I have no sympathy for those who attack and deface our libraries, whether they be physical or digital
Good thing I use archive.org without creating an account.
The corporations that took control of the Internet don’t want us to remember.
I can’t think of any reason to attack that website, what have they done wrong?
I just sent a DMCA takedown last week to remove my site. They’ve claimed to follow meta tags and robots.txt since 1998, but no, they had over 1,000,000 of my pages going back that far. They even had the robots.txt configured for them archived from 1998.
I’m tired of people linking to archived versions of things that I worked hard to create. Sites like Wikipedia were archiving urls and then linking to the archive, effectively removing branding and blocking user engagement.
Not to mention that I’m losing advertising revenue if someone views the site in an archive. I have fewer problems with archiving if the original site is gone, but to mirror and republish active content with no supported way to prevent it short of legal action is ridiculous. Not to mention that I lose control over what’s done with that content – are they going to let Google train AI on it with their new partnership?

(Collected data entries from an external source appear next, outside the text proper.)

(* ===== verification/AvlRefine.v ===== *)
(** The pointer code of AvlTree.v refines the functional tree of AvlModel.v:
    every function, run from a store that represents a tree, ends without an
    invalid access, and the store it leaves represents the result of the
    functional operation; nodes outside the tree are untouched. *)
From S2P Require Import Prelude AvlTree AvlModel.

(** ** Representation *)
Fixpoint rep (σ : avl_store) (par : option ptr) (t : tree) : Prop :=
  match t with
  | Leaf => True
  | Node l a r =>
      σ !! a = Some (mkAVLNode par (root l) (root r) (ht t) (sz t)) ∧
      rep σ (Some a) l ∧ rep σ (Some a) r
  end.

(** As [rep], but the statistics of the root node may be out of date. *)
Definition rep_stale (σ : avl_store) (par : option ptr) (l : tree) (a : ptr) (r : tree) : Prop :=
  (∃ h n, σ !! a = Some (mkAVLNode par (root l) (root r) h n)) ∧
  rep σ (Some a) l ∧ rep σ (Some a) r.

Definition fnode (f : frame) (par hole : option ptr) (h n : Z) : AVLNode :=
  match f with
  | FL _ r => mkAVLNode par hole (root r) h n
  | FR l _ => mkAVLNode par (root l) hole h n
  end.

(** A context whose hole is linked to [hole]; the statistics of the ancestors
    may be out of date, as they are while [avl_fix_tree] climbs. *)
Fixpoint crep (σ : avl_store) (hole : option ptr) (c : ctx) : Prop :=
  match c with
  | [] => True
  | f :: c =>
      (∃ h n, σ !! faddr f = Some (fnode f (caddr c) hole h n)) ∧
      rep σ (Some (faddr f)) (sib f) ∧ crep σ (Some (faddr f)) c
  end.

I’m not a fan. They could easily allow people to block archiving, but they choose not to. They offer a way to circumvent artist or owner control, and I’m surprised that they still exist.
So… That’s what I think is wrong with them.
From a security perspective it’s terrible that they were breached. But it is kind of ironic – maybe they can think of it as an archive of their passwords or something.
In this case it’s looking like people trying to showcase their skill and possibly get bragging rights or at least a reputation for doing these attacks which they can use to earn money from others for these types of services.
I have zero proof of this so take it for the musing it is, but the Internet Archive/Wayback Machine can be used to view articles that have been taken offline (sometimes for political reasons). The IA is a very accessible way to prove that once something is on the Internet, it’s out there forever. I used it in a recent post to show an Israeli newspaper article that argued Israel had a right to not just Palestine, but Lebanon, Syria, Iraq, and other territories. It was taken off the newspaper’s website a few days later, but IA had it.
This may explain why no one is taking credit, and there are no demands. Or it could very well be another reason, including people just being assholes.
Archived something someone doesn’t want to be seen by the world… like any and all since-removed misinformation for one…
tinfoil would suggested the media industry but this seems a bit more “personal”
It’s likely to just be some randos doing it for the lulz and IA was vulnerable for whatever reason. Book publishers have sadly been enjoying plenty of success in court against IA. They don’t need to get their hands dirty.
There’s currently a fuck ton of hacking going on everywhere maybe just prior to the US elections maybe something unrelated but there’s definitely a concerted effort to turn the internet on its head.
It’s probably for the lulz I guess. There’s only a few places left on the internet that are decent and good, archive being one, so why not shit all over it? People are so dumb.
We see this and think of an amazing and essential public service. A capitalist sees this and tries to find a way to make money with it, and the first step is to ruin the free product.
Dipshits thought it was affiliated with the US government and attacked it to “avenge” Gaza.
We just need to accept that there’s terrible people in this world
Just got an email from HaveIBeenPwned.com stating 31 million logins were leaked. Email address, username, and bcrypt hashed passwords were obtained.